Marine cyanobacteria are infected by phages whose genomes encode ferredoxin (Fd) electron carriers. These Fds are thought to redirect the energy harvested from light to phage-encoded oxidoreductases that enhance viral fitness, but it is unclear how the biophysical properties and partner specificities of phage Fds relate to those of photosynthetic organisms. Here, results of a bioinformatics analysis using a sequence similarity network revealed that phage Fds are most closely related to cyanobacterial Fds that transfer electrons from photosystems to oxidoreductases involved in nutrient assimilation. Structural analysis of myovirus P-SSM2 Fd (pssm2-Fd), which infects the cyanobacterium Prochlorococcus marinus, revealed high levels of similarity to cyanobacterial Fds (root mean square deviations of ≤0.5 Å).
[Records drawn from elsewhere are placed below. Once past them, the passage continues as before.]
(* ===== verification/Projector.v ===== *)
(** * The runtime-neutral lifecycle projector

    [RuntimeTaskProjector] of [sdks/node/src/runtime/projector.ts]: it consumes
    portable runtime events and drives a Task and its Executions through a
    [TaskClient], re-reading and retrying on version conflicts. The hook
    [onTaskMutation] is fire-and-forget and its failures are discarded, so it is
    left out; the back-off sleep has no effect of its own (other processes run
    before every statement in any case). *)

From stdpp Require Import base gmap strings list pretty.
From Stdlib Require Import Ascii ZArith Lia.
From S2P Require Import Prelude TaskModel TaskClient RuntimeContracts.

Open Scope act_scope.

Inductive terminal_projection := SingleExecution | ExecutionOnly.

#[export] Instance terminal_projection_eq_dec : EqDecision terminal_projection.
Proof. solve_decision. Defined.

Definition MAX_CONVERGENCE_ATTEMPTS : nat := 10.

(** [runtimeRefKey]: the identity events are ordered by. *)
Definition runtimeRefKey (r : RuntimeRef) : string * string * string :=
  (ref_runtime r, ref_scope r, ref_externalId r).

Definition sameProgress (a b : progress) : bool :=
  (p_completed a =? p_completed b) && bool_decide (p_total a = p_total b)
  && bool_decide (p_message a = p_message b).

Definition isConvergenceError (e : js_error) : bool :=
  hasCode e "RHINOQ_VERSION_CONFLICT" || hasCode e "RHINOQ_EXECUTION_SUPERSEDED"
  || hasCode e "RHINOQ_EXECUTION_ALREADY_EXISTS".

(** The retry loop of [converge], with the conflict of the previous round. *)
Fixpoint converge_from {A} (n : nat) (conflict : js_error) (operation : io A) : io A :=
  match n with
  | O => athrow conflict
  | S n' => atry operation (λ e,
      if hasCode e "RHINOQ_VERSION_CONFLICT" then converge_from n' e operation else athrow e)
  end.

Definition converge {A} (operation : io A) : io A :=
  converge_from MAX_CONVERGENCE_ATTEMPTS OutOfFuel operation.

Section projector.
Context {client : TaskClient}.

Definition find (ref : RuntimeRef) : io (option execution) :=
  atry (let+ x := cl_lookupTaskExecution (ref_runtime ref) (ref_externalId ref) (ref_scope ref) in
        aret (Some x))
    (λ e, if hasCode e "RHINOQ_EXECUTION_NOT_FOUND" then aret None else athrow e).

(** [fuel] bounds the nesting of the repair path (start the attempt, then try
    the target again). *)
Fixpoint ensureExecution (fuel : nat) (id : string) (target : exec_state) (reason : option string)
    : io unit :=
  match fuel with
  | O => athrow OutOfFuel
  | S fuel' =>
      converge (
        let+ x := cl_getTaskExecution id in
        if bool_decide (x_state x = target) || exec_terminal (x_state x) then aret tt else
        atry (let+ _ := cl_transitionTaskExecution (x_id x) (x_version x) (exec_state_name target) reason in
              aret tt)
          (λ e,
             if negb (bool_decide (x_state x = ERunning)) && negb (bool_decide (target = ERunning))
                && negb (bool_decide (target = EDispatched))
                && hasCode e "RHINOQ_INVALID_EXECUTION_TRANSITION"
             then ensureExecution fuel' id ERunning None ;+ ensureExecution fuel' id target reason
             else athrow e))
  end.

Definition REPAIR_DEPTH : nat := 4.

Definition ensure (id : string) (target : exec_state) (reason : option string) : io unit :=
  ensureExecution REPAIR_DEPTH id target reason.

Definition ensureTask (taskId : string) (target : task_state) : io snapshot :=
  converge (
    let+ task := cl_getTask taskId in
    if bool_decide (s_state task = target) || task_terminal (s_state task) then aret task else
    let+ task := (if bool_decide (s_state task = Pending)
                  then cl_transitionTask (s_id task) (s_entityVersion task) "queued" else aret task) in
    if bool_decide (target = Queued) then aret task else
    let+ task := (if bool_decide (s_state task = Queued)
                  then cl_transitionTask (s_id task) (s_entityVersion task) "running" else aret task) in
    if bool_decide (target = Running) then aret task else
    if bool_decide (target = Cancelled) && negb (bool_decide (s_state task = CancelRequested))
    then aret task else
    if bool_decide (s_state task = Running) || bool_decide (s_state task = Uncertain)
       || bool_decide (s_state task = CancelRequested)
    then cl_transitionTask (s_id task) (s_entityVersion task) (task_state_name target)
    else aret task).

Definition activate (x : execution) : io snapshot :=
  ensure (x_id x) ERunning None ;+
  ensureTask (x_taskId x) Running.

Definition projectExecutionResult (id reference : string) : io unit :=
  converge (
    let+ x := cl_getTaskExecution id in
    let+ _ := cl_attachTaskExecutionResult (x_id x) (x_version x) reference in
    aret tt).

Definition projectTaskResult (taskId reference : string) : io snapshot :=
  converge (
    let+ task := cl_getTask taskId in
    if s_hasResult task then aret task else
    let+ _ := cl_attachTaskResult (s_id task) (s_entityVersion task) reference in
    cl_getTask (s_id task)).

Definition synchronizeSuccessfulProgress (taskId : string) : io snapshot :=
  converge (
    let+ task := cl_getTask taskId in
    if negb (bool_decide (s_state task = Running) || bool_decide (s_state task = CancelRequested))
    then aret task else
    let total := default (Z.max 1 (p_completed (s_progress task))) (p_total (s_progress task)) in
    if total <=? p_completed (s_progress task) then aret task else
    cl_reportTaskProgress (s_id task) (s_entityVersion task)
      (Progress total (Some total) (p_message (s_progress task)))).

Definition projectProgress (taskId : string) (p : progress) : io snapshot :=
  converge (
    let+ current := cl_getTask taskId in
    if negb (bool_decide (s_state current = Running) || bool_decide (s_state current = CancelRequested))
    then aret current else
    if sameProgress (s_progress current) p then aret current else
    cl_reportTaskProgress (s_id current) (s_entityVersion current) p).

(** Opens the attempts the runtime has already started; [fuel] bounds the loop. *)
Fixpoint openAttempts (fuel : nat) (current : execution) (observed : Z) : io execution :=
  match fuel with
  | O => athrow OutOfFuel
  | S fuel' =>
      if observed <=? x_attempt current then aret current else
      (if exec_terminal (x_state current) then aret tt else ensure (x_id current) EStalled None) ;+
      match cl_retryTaskExecution, x_externalId current with
      | Some retry, Some ext =>
          let next := (x_id current ++ "#" ++ pretty (x_attempt current + 1))%string in
          atry (let+ _ := retry (x_id current) (x_version current) next in aret tt)
            (λ e, if isConvergenceError e then aret tt else athrow e) ;+
          let+ replacement := find {| ref_runtime := x_runtime current;
            ref_scope := default "" (x_runtimeScope current); ref_externalId := ext |} in
          match replacement with
          | Some r => if bool_decide (x_id r = x_id current) then aret current
                      else openAttempts fuel' r observed
          | None => aret current
          end
      | _, _ => aret current
      end
  end.

Context (projection : terminal_projection) (onUnboundEvent : RuntimeEvent → io unit).

Definition single : bool := bool_decide (projection = SingleExecution).

(** The [switch] over the event type, for an attempt that was found. *)
Definition projectBody (x : execution) (body : event_body Z bool) : io unit :=
  match body with
  | Accepted =>
      ensure (x_id x) EDispatched None ;+
      let+ _ := ensureTask (x_taskId x) Queued in aret tt
  | Started => let+ _ := activate x in aret tt
  | Progressed completed total message =>
      let p := Progress completed total message in
      let+ task := activate x in
      if negb (bool_decide (s_state task = Running) || bool_decide (s_state task = CancelRequested))
      then aret tt else
      if sameProgress (s_progress task) p then aret tt else
      let+ _ := projectProgress (s_id task) p in aret tt
  | AttemptEnded out reason =>
      ensure (x_id x) (match out with OutCancelled => ECancelled | OutFailed => EFailed
                       | OutUnknown => EStalled end) reason ;+
      let+ _ := ensureTask (x_taskId x) (match out with OutUnknown => Uncertain | _ => Running end) in
      aret tt
  | SucceededWith resultRef =>
      ensure (x_id x) ESucceeded None ;+
      ensureTask (x_taskId x) Running ;+
      match truthy resultRef with
      | Some r => projectExecutionResult (x_id x) r
      | None => aret tt
      end ;+
      if single then
        synchronizeSuccessfulProgress (x_taskId x) ;+
        ensureTask (x_taskId x) Succeeded ;+
        match truthy resultRef with
        | Some r => let+ _ := projectTaskResult (x_taskId x) r in aret tt
        | None => aret tt
        end
      else aret tt
  | FailedWith terminal reason =>
      ensure (x_id x) EFailed reason ;+
      ensureTask (x_taskId x) Running ;+
      if terminal && single then let+ _ := ensureTask (x_taskId x) Failed in aret tt else aret tt
  | CancelledByRuntime =>
      ensure (x_id x) ECancelled None ;+
      let+ task := cl_getTask (x_taskId x) in
      if single && bool_decide (s_state task = CancelRequested)
      then let+ _ := ensureTask (s_id task) Cancelled in aret tt
      else aret tt
  | UncertainFor reason =>
      ensure (x_id x) EStalled (Some reason) ;+
      let+ _ := ensureTask (x_taskId x) Uncertain in aret tt
  end.

Definition projectOne (event : RuntimeEvent) : io unit :=
  let+ found := find (ev_ref event) in
  let+ found := match found with
                | Some x => aret (Some x)
                | None => onUnboundEvent event ;+ find (ev_ref event)
                end in
  match found with
  | None => aret tt
  | Some x =>
      let+ x := match ev_attempt event with
                | Some n => openAttempts (S (Z.to_nat n)) x n
                | None => aret x
                end in
      projectBody x (ev_body event)
  end.

(** Events of one identity that arrive while an earlier one is in flight are
    chained on its promise: when it rejects, they reject with it. *)
Fixpoint projectChain (events : list RuntimeEvent) : io unit :=
  match events with
  | [] => aret tt
  | e :: rest => projectOne e ;+ projectChain rest
  end.

(** [project] of an event from an adapter: nothing runs unless it validates. *)
Definition project (date_parses : string → bool) (event : UntrustedEvent) : io unit :=
  match validateRuntimeEvent date_parses event with
  | Ok e => projectOne e
  | Err err => athrow err
  end.
End projector.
Additionally, pssm2-Fd exhibited a low midpoint reduction potential (-336 mV versus a standard hydrogen electrode), similar to other photosynthetic Fds, although it had lower thermostability (Tm = 28 °C) than did many other Fds. When expressed in an Escherichia coli strain deficient in sulfite assimilation, pssm2-Fd complemented bacterial growth when coexpressed with a P. marinus sulfite reductase, revealing that pssm2-Fd can transfer electrons to a host protein involved in nutrient assimilation. The high levels of structural similarity with cyanobacterial Fds and reactivity with a host sulfite reductase suggest that phage Fds evolved to transfer electrons to cyanobacterially encoded oxidoreductases.